Pregunta retórica

 

Victor Castán Ruiz, 4º ESO IES Juan de Lanuza

"Los suspiros son aire y van al aire.
Las lágrimas son agua y van al mar.
Dime, mujer, cuando el amor se olvida,
¿Sabes tú adónde va?

Rimas de Bécquer, Rima XXXVIII

El mar. Un lugar en el que la calma es la esencia. La relajante música del romper de las olas contra los acantilados se confunde con el chapoteo de los peces, como si intentaran escapar desesperados de esa húmeda y salina agua del océano. El batir de alas de las gaviotas transmitía libertad en cada movimiento. Esta armonía, de vez en cuando, era alterada por la bocina de un barco, que tocaba con fuerza, intentando reclamar el mar como su propiedad.

Este era el lugar favorito de Ana. Siempre se sentaba en la misma roca, siempre en la misma posición, siempre mirando hacia el mismo punto del horizonte que se fusionaba con el mar. Y empezaba a explicar sus problemas al mar, porque sabía que era el único que siempre la escucharía y siempre le daría la razón. Esta vez había ido antes de lo normal, porque el tema de hoy era muy largo.

Ana había cortado con su novio recientemente. Llevaban bastante tiempo juntos y creía que por fin había encontrado un firme candidato al que ofrecer su amor. Intentaba descifrar el porqué de esta ruptura. Quizás era demasiado exigente con él, quizás no supo darle lo que quería o quizás se había engañado a sí misma. El caso es que ya no volvería a verle, y no podía olvidarle.

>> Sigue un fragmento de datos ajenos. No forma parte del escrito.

Lemma scenario_outcome_witness :
  let adm := mkTestAccount (Some "0xa") (Some "ka") 0 in
  let ps := [mkTestAccount (Some "0x1") (Some "k1") 0; mkTestAccount (Some "0x2") (Some "k2") 0;
             mkTestAccount (Some "0x3") (Some "k3") 0] in
  let t := mkTester "testnet" "" (Some adm) (Some (mkTestAccount (Some "0xm") (Some "km") 0)) ps in
  let cfg := mkChainConfig "0xa" [("km", "0xm"); ("k1", "0x1"); ("k2", "0x2"); ("k3", "0x3")] 1700000000 86400 in
  let sys0 : Sys := init_system {[ "0x1" := 60000000; "0x2" := 60000000; "0x3" := 60000000 ]} in
  let w := mkWorld [] [] 1700000000 [] (chain_oracle cfg sys0) in
  (run_small_group_test t ps w).1 = Ok true ∧
  ∃ s, sessions (chain_state cfg sys0 (trace (run_small_group_test t ps w).2))
         !! "TEST_SMALL_GROUP_TEST_1700000000" = Some s ∧ state s = Settled.
Proof.
  intros adm ps t cfg sys0 w. unfold run_small_group_test.
  destruct (scenario_outcome cfg sys0 t (small_group_scenario ps) w adm
              (mkTestAccount (Some "0xm") (Some "km") 0) "km" "0xm" ["0x1"; "0x2"; "0x3"] ["k1"; "k2"; "k3"])
    as [Hr (s & Hs & Hst & _)];
    [reflexivity..|repeat constructor|apply (bool_decide_unpack _); vm_compute; exact I|apply (bool_decide_unpack _); vm_compute; exact I|repeat constructor; discriminate|
     simpl; lia|reflexivity|vm_compute; congruence|reflexivity|reflexivity|
     intros a Ha; repeat (apply elem_of_cons in Ha as [->|Ha]); [vm_compute; congruence..|
       by apply elem_of_nil in Ha]|].
  split; [exact Hr|]. exists s. split; [exact Hs|rewrite Hst; vm_compute; reflexivity].
Defined.

End Chain.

Se sentó mirando las olas. Pensó que hoy apenas había olas, y el ruido relajante que estas hacían al chocar con las rocas era nulo. Miraba al horizonte, intentando que la luz del sol cegara el recuerdo de su exnovio que ahora ya no significaba nada. Sus pensamientos se transformaban en suspiros, suspiros que el aire recogía y alejaba como si de una hoja seca se tratase, pero que, en realidad, eran más complejos y pronto volvían a su mente.

Por primera vez en su vida, Ana cambió de asiento. Eligió una roca puntiaguda y afilada y allí se sentó, y sintió un dolor necesario para olvidar el amor, tan difícil de ignorar. Pero se quedó sentada.

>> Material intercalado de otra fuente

(** The rows keep a column that is zero in all of them. *)
Lemma closed_column (n i : nat) :
  i < n ->
  closed (fun x (_ : list elem) => length x = n /\ coefficient i x = czero).
Proof.
  intros Hi x s y e c [Hx Hxi] [Hy Hyi]; split.
  - now rewrite length_multiply_subtract_id.
  - rewrite coefficient_multiply_subtract by lia.
    rewrite Hxi, Hyi; ring.
Qed.

Lemma store_id_only (i : nat) (x : list coeff) (m : memory) :
  in_range (Slot i) (dec m) -> length x = length (vector i (dec m)) ->
  let m' := store_id (Slot i) x m in
  buffers_only (Slot i) (Slot i) m m' /\ vector i (dec m') = x
  /\ symbol i (dec m') = symbol i (dec m).
Proof.
  intros Hr Hx m'.
  assert (E : m' = store_data (Slot i) (symbol i (dec m))
                              (store_id (Slot i) x m)).
  { rewrite <- (symbol_store_id (Slot i) x m i).
    symmetry; apply (store_data_same (Slot i)). }
  destruct (store_buffers (Slot i) (Slot i) x (symbol i (dec m)) m)
    as (B & Ev & Es); auto.
  rewrite <- E in *.
  rewrite load_id_slot in Ev; rewrite load_data_slot in Es; auto.
Qed.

Tardó en percatarse de que el agua estaba más tranquila de lo habitual. Ningún pez saltaba, como si hubieran aceptado la imposibilidad de escapar del líquido elemento.

Empezaron a nacer gotas de sus ojos, gotas cargadas de amor. Lloró todo lo que pudo, para intentar olvidar todos los recuerdos y no dejar nada de amor en su corazón. Las gotas se mezclaban con el agua del mar, lo que anulaba su efecto dejándolas como algo insignificante.

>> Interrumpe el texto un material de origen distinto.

(** * FlightPlanManager: slot table, mutation API and sync protocol

    A shallow embedding of
    [fbw-a32nx/src/systems/fmgc/src/flightplanning/new/FlightPlanManager.ts].

    One [FlightPlanManager] object is modelled as a record ([Manager]) that is
    threaded through a state-and-exception monad: a JavaScript [throw] keeps
    every assignment made before it, so a computation returns its completion
    (normal or thrown) together with the state it leaves behind.

    Indices are natural numbers, the small non-negative integers of the data
    model.  What [console.log] prints is left out; a call of [get] made to
    compute what it prints is kept. *)

From stdpp Require Import base option list.

(** ** The enum of reserved indices *)

Inductive FlightPlanIndex := Active | Temporary | Uplink | FirstSecondary.

(** A TypeScript numeric enum numbers its members from zero. *)
Definition FlightPlanIndex_value (i : FlightPlanIndex) : nat :=
  match i with
  | Active => 0
  | Temporary => 1
  | Uplink => 2
  | FirstSecondary => 3
  end.

(** ** The FlightPlan collaborator *)

Module FlightPlan.

(** Modelled from the spec: the class [FlightPlan] ([plans/FlightPlan.ts]) is
    imported by the manager but is not among the sources.  The spec treats it
    as an opaque, serializable, cloneable, versioned value tagged with the
    index of the slot it occupies: [clone(newIndex)] gives an independent deep
    copy tagged with [newIndex], [incrementVersion()] bumps the version
    counter, and [deserialize(index, form, bus)] rebuilds a plan for [index].
    The operations are parameters; the laws are what the spec says of them.

    [incrementVersion] mutates the receiver in place; here it is the function
    from the old value of the object to its new value. *)
Class Ops (T F : Type) := {
  index : T → nat;
  version : T → nat;
  empty : nat → T;
  clone : T → nat → T;
  incrementVersion : T → T;
  serialize : T → F;
  fromSerializedFlightPlan : nat → F → T;
  index_empty i : index (empty i) = i;
  index_clone p i : index (clone p i) = i;
  index_incrementVersion p : index (incrementVersion p) = index p;
  index_fromSerializedFlightPlan i f : index (fromSerializedFlightPlan i f) = i;
  version_clone p i : version (clone p i) = version p;
  version_incrementVersion p : version (incrementVersion p) = S (version p);
}.

End FlightPlan.

(** ** A concrete FlightPlan *)

Module SimplePlan.

(** Modelled from the spec: a smallest value type that meets the contract
    above, used to run the manager on concrete inputs.  The logical content
    of a plan (legs, waypoints) is a list of numbers; the serialized form is
    that content, and a plan rebuilt from it starts at version zero. *)
Record t := mk { index : nat; version : nat; legs : list nat }.

Definition empty (i : nat) : t := mk i 0 [].
Definition clone (p : t) (i : nat) : t := mk i (version p) (legs p).
Definition incrementVersion (p : t) : t := mk (index p) (S (version p)) (legs p).
Definition serialize (p : t) : list nat := legs p.
Definition fromSerializedFlightPlan (i : nat) (f : list nat) : t := mk i 0 f.

#[global] Instance ops : FlightPlan.Ops t (list nat).
Proof.
  refine {| FlightPlan.index := index;
            FlightPlan.version := version;
            FlightPlan.empty := empty;
            FlightPlan.clone := clone;
            FlightPlan.incrementVersion := incrementVersion;
            FlightPlan.serialize := serialize;
            FlightPlan.fromSerializedFlightPlan := fromSerializedFlightPlan |};
    reflexivity.
Defined.

End SimplePlan.

(** ** JavaScript arrays and records, as the manager uses them *)

Section JsArray.
Context {A : Type}.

Se hacía de noche. El sol se estaba poniendo y la puesta era lo que más le gustaba a Ana. Se quedó en silencio, hasta que el sol desapareció. Pero tenía la esperanza de que mañana volvería a salir. "¿Adónde irá el amor cuando se olvida?"--se preguntó en voz alta, pero está vez el aire se llevó sus palabras, dejando la pregunta en una interrogación retórica sin respuesta.